Records from a data collection
(** * make-prc-key: generation of prc signing keys as compilable C++ source

    A shallow embedding of [dtool/src/prckeys/makePrcKey.cxx].  Streams are
    modelled by the text written to them, the [char] buffer of a memory BIO
    by a list of 8-bit characters, C integers by [Z] with the conversions
    written out, and the process state (files, error stream, key registry,
    OpenSSL state, clock) by a record threaded through a small state and
    exit monad. *)

From stdpp Require Import gmap strings list.
From Stdlib Require Import ZArith NArith Ascii Lia.


(** ** Characters and text *)

Definition nl : ascii := "010"%char.
Definition tab : ascii := "009"%char.
Definition dquote : ascii := "034"%char.
Definition bslash : ascii := "092"%char.
Definition hash_mark : ascii := "035"%char.

(** A one-character piece of text. *)
Definition chr (c : ascii) : string := String c EmptyString.

(** The characters of a string, and back. *)
Fixpoint chars (s : string) : list ascii :=
  match s with
  | EmptyString => []
  | String c r => c :: chars r
  end.

Fixpoint text (l : list ascii) : string :=
  match l with
  | [] => EmptyString
  | c :: r => String c (text r)
  end.

(** [isprint] in the "C" locale (the program never calls [setlocale]): the
    characters 0x20..0x7e.  A [char] with the high bit set is not
    printable. *)
Definition isprint (c : ascii) : bool :=
  let n := N_of_ascii c in ((32 <=? n) && (n <=? 126))%N.

(** ** Formatted output of integers *)

Definition digit_char (d : N) : ascii :=
  if (d <? 10)%N then ascii_of_N (48 + d) else ascii_of_N (87 + d).

(** Digits of [n] in [base], most significant first, pushed in front of
    [acc]; [fuel] bounds the number of digits. *)
Fixpoint digits_acc (base : N) (fuel : nat) (n : N) (acc : string) : string :=
  match fuel with
  | O => acc
  | S f =>
      let acc' := String (digit_char (n mod base)) acc in
      if (n / base =? 0)%N then acc' else digits_acc base f (n / base) acc'
  end.

(** [out << n] for an unsigned value in decimal ([std::dec]). *)
Definition string_of_N (n : N) : string :=
  digits_acc 10 (S (N.size_nat n)) n "".

(** [out << std::hex << n] for an unsigned value (lower-case digits). *)
Definition hex_of_N (n : N) : string :=
  digits_acc 16 (S (N.size_nat n)) n "".

(** [out << n] for a signed value in decimal. *)
Definition string_of_Z (z : Z) : string :=
  match z with
  | Z0 => "0"
  | Zpos p => string_of_N (Npos p)
  | Zneg p => "-" +:+ string_of_N (Npos p)
  end.

(** [std::setw(w) << std::setfill(c)]: pad on the left up to width [w]. *)
Definition setw_fill (w : nat) (c : ascii) (s : string) : string :=
  text (replicate (w - String.length s) c) +:+ s.
(** * hcache analysis tools: parsing and loading of performance artifacts

    A shallow embedding of the parsers of [tests/analysis]:
    - [benchmark_analyzer.py]   (module [Benchmark]),
    - [hitratio_analyzer.py]    (module [HitRatio]),
    - [concurrency_analyzer.py] (module [Concurrency]),
    - [pprof_analyzer.py]       (modules [Pprof] and [Profiles]),
    and of the helpers of the comprehensive report of [analyze_all.py]
    (module [Report]); the comparison data of [benchmark_analyzer.py] is
    module [Comparison].

    Conventions.  A Python [str] is the byte string of its UTF-8 encoding
    (a Rocq [string]); the character classes [\d], [\s], [\w] of [re] and the
    whitespace of [str.strip]/[str.split] are taken on the ASCII range.
    Python [int] is [Z] ([int(s)] with the interpreter's limit on the
    number of digits at its default, 4300); Python [float] is a primitive
    binary64 float.  A raised exception is the [Raise] branch of [result].
    Library functions that are not part of the repository ([json.loads],
    [pandas.to_datetime], the search for the [pattern] argument in a file
    name) are parameters of the definitions that call them. *)

From Stdlib Require Import ZArith List String Ascii Bool Lia Arith DecimalString.
From Stdlib Require Import Floats.PrimFloat Floats.SpecFloat Floats.FloatOps.
Import ListNotations.
Set Warnings "-register-all,-inexact-float".
Local Open Scope string_scope.
Local Open Scope list_scope.

(* ===================================================================== *)
(** * Python values, exceptions and built-in operations                   *)
(* ===================================================================== *)

Module Py.

(** Exceptions the modelled code can raise.  [json.JSONDecodeError] is a
    subclass of [ValueError] in Python; it is a case of its own here, as
    the only clauses that tell them apart catch [JSONDecodeError]. *)
Inductive exn : Type :=
| ValueError (msg : string)
| TypeError
| AttributeError
| OverflowError
| OSError
| JSONDecodeError
| RecursionError.

Inductive result (A : Type) : Type :=
| Ok (a : A)
| Raise (e : exn).
Arguments Ok {A} a.
Arguments Raise {A} e.

Definition bind {A B : Type} (r : result A) (f : A -> result B) : result B :=
  match r with
  | Ok a => f a
  | Raise e => Raise e
  end.

Definition is_ok {A : Type} (r : result A) : bool :=
  match r with Ok _ => true | Raise _ => false end.

(** [for x in xs: ys.append(f x)], where [f] may raise. *)
Fixpoint for_each {A B : Type} (f : A -> result B) (xs : list A)
  : result (list B) :=
  match xs with
  | [] => Ok []
  | x :: xs' =>
      bind (f x) (fun y => bind (for_each f xs') (fun ys => Ok (y :: ys)))
  end.

(** Python objects, as far as JSON documents and table cells need them. *)
Inductive pyval : Type :=
| PNone
| PBool (b : bool)
| PInt (z : Z)
| PFloat (f : float)
| PStr (s : string)
| PList (l : list pyval)
| PDict (d : list (string * pyval)).

(** ** Dictionaries: insertion-ordered association lists with unique keys *)

Definition dict : Type := list (string * pyval).

Fixpoint dict_get (k : string) (d : dict) : option pyval :=
  match d with
  | [] => None
  | (k', v) :: d' => if String.eqb k k' then Some v else dict_get k d'
  end.

(** [d[k] = v]: overwrite in place, or append a new key. *)
Fixpoint dict_set (k : string) (v : pyval) (d : dict) : dict :=
  match d with
  | [] => [(k, v)]
  | (k', v') :: d' =>
      if String.eqb k k' then (k, v) :: d' else (k', v') :: dict_set k v d'
  end.

(** [d.update(e)] and [{**d, **e}]. *)
Definition dict_update (d e : dict) : dict :=
  fold_left (fun acc kv => dict_set (fst kv) (snd kv) acc) e d.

The problem: When you reach the line containing "written out, and" in the data above, start copying exactly, and stop after the line containing "Definition dquote : ascii".

Written response:
    written out, and the process state (files, error stream, key registry,
    OpenSSL state, clock) by a record threaded through a small state and
    exit monad. *)

From stdpp Require Import gmap strings list.
From Stdlib Require Import ZArith NArith Ascii Lia.


(** ** Characters and text *)

Definition nl : ascii := "010"%char.
Definition tab : ascii := "009"%char.
Definition dquote : ascii := "034"%char.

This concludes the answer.